The indaba is a platform to engage key stakeholders on the Liquor Amendment Bill that the dti is currently consulting members of the public on. The bill seeks to address the socio-economic impact of liquor, the slow pace of transformation, standardisation of key aspects of regulation and improved regulatory collaboration.
The bill also addresses the eradication of manufacturing and trading of illegal and illicit alcohol, as well as challenges regarding regulatory capacity within the National Liquor Authority.
The Chief Director of Non-Communicable Diseases at the Department of Health, Professor Melvyn Freeman, said that the indirect cost of alcohol burden to tax payers is R240 billion a year.
“In each of the major disease areas, alcohol is either a critical primary risk factor and/or contributes negatively to the course of the disease/health predicament. It is estimated that alcohol is responsible for around 130 deaths every day,” said Freeman.
Freeman indicated that a number of studies (mainly from higher income countries) show that harmful drinking generally begins during adolescence and persists into adulthood. He said the proposal of the Liquor Amendment Bill of raising the legal drinking age from 18 to 21 will go a long way in addressing the current liquor abuse amongst the youth.
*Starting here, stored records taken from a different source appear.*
(** A frame of the server is read whole, however it arrives. *)
Lemma read_response_spec fuel body rest s : incoming s = frame body ++ rest →
  0 < Z.of_nat (length body) ≤ 65000 → (length (incoming s) + patience s < fuel)%nat → ∃ s',
  read_response fuel s = Some (Answered true (ParseResponse body), s') ∧
  incoming s' = rest ∧ (patience s' ≤ patience s)%nat ∧ outgoing s' = outgoing s.
Proof.
  unfold frame. rewrite <-!app_assoc. intros Hin Hlen Hf. rewrite Hin, !length_app, length_be_encode in Hf.
  destruct (MD5_digest body) as [Hmd _]. fold (md5calc body) in Hmd. unfold read_response.
  destruct (read_nbytes_spec 8 (md5calc body ++ body ++ rest) fuel (be_encode 8 (Z.of_nat (length body))) [] s)
    as (s1 & E1 & Hs1 & Hp1); [done|done|by rewrite length_be_encode|rewrite length_be_encode; lia|].
  pose proof (read_nbytes_outgoing _ _ _ _ _ _ E1) as Ho1. rewrite E1. cbn [mbind option_bind app].
  rewrite be_decode_encode by (unfold in_u; simpl; lia). rewrite decide_False by lia.
  destruct (read_nbytes_spec 16 (body ++ rest) fuel (md5calc body) [] s1) as (s2 & E2 & Hs2 & Hp2);
    [done|by intros E; rewrite E in Hmd|simpl; lia|lia|].
  pose proof (read_nbytes_outgoing _ _ _ _ _ _ E2) as Ho2. rewrite E2. cbn [mbind option_bind app].
  destruct (read_nbytes_spec (Z.of_nat (length body)) rest fuel body [] s2) as (s3 & E3 & Hs3 & Hp3);
    [done|by intros E; subst body; simpl in Hlen; lia|done|lia|].
  pose proof (read_nbytes_outgoing _ _ _ _ _ _ E3) as Ho3. rewrite E3. cbn [mbind option_bind app].
  rewrite bool_decide_true by done. exists s3. split; [done|]. split; [done|]. split; [lia|congruence].
Qed.
Lemma send_request_spec fuel m body rest s : incoming s = frame body ++ rest →
  0 < Z.of_nat (length body) ≤ 65000 → (length (incoming s) + patience s < fuel)%nat →
  Z.of_nat (length (RequestAsString m)) < 2 ^ 32 → ∃ s',
  send_request fuel m s = Ret (Some (Answered true (ParseResponse body), s')) ∧
  incoming s' = rest ∧ (patience s' ≤ patience s)%nat ∧ outgoing s' = outgoing s ++ request_frame (RequestAsString m).
Proof.
  intros Hin Hlen Hf Hm. unfold send_request. rewrite u32_id by (unfold in_u; lia).
  rewrite (file_of_emits _ (request_frame (RequestAsString m)) ()) by (eapply emits_bind; [apply emits_write|apply emits_write]).
  cbn [mbind outcome_bind]. destruct (send_law (request_frame (RequestAsString m)) s) as (s1 & -> & Ho & Hi & Hp').
  rewrite decide_False by lia. destruct (read_response_spec fuel body rest s1) as (s2 & -> & Hi2 & Hp2 & Ho2);
    [by rewrite Hi|done|by rewrite Hi, Hp'|]. exists s2. split; [done|]. split; [done|]. split; [lia|by rewrite Ho2].
Qed.
End reading.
“There is also some evidence that because the brain is still maturing, that alcohol would have long term affects in the 18-21 age category – as it has on foetuses, younger children and adolescents. It is estimated that the odds of future alcohol abuse or dependence are 7% greater for each year of age below age 21 that alcohol consumption begins,” he said.
Professor Freeman further said a review of studies of the impact of moving the age limit of the purchase and consumption of alcohol from 18 to 21 in the USA concluded that increasing the age limit is the most effective strategy for reducing drinking and drinking problems among youth.
“One study showed that increasing the age limit resulted in a 14% decrease in alcohol consumption and 19% decrease in crashes among youth.”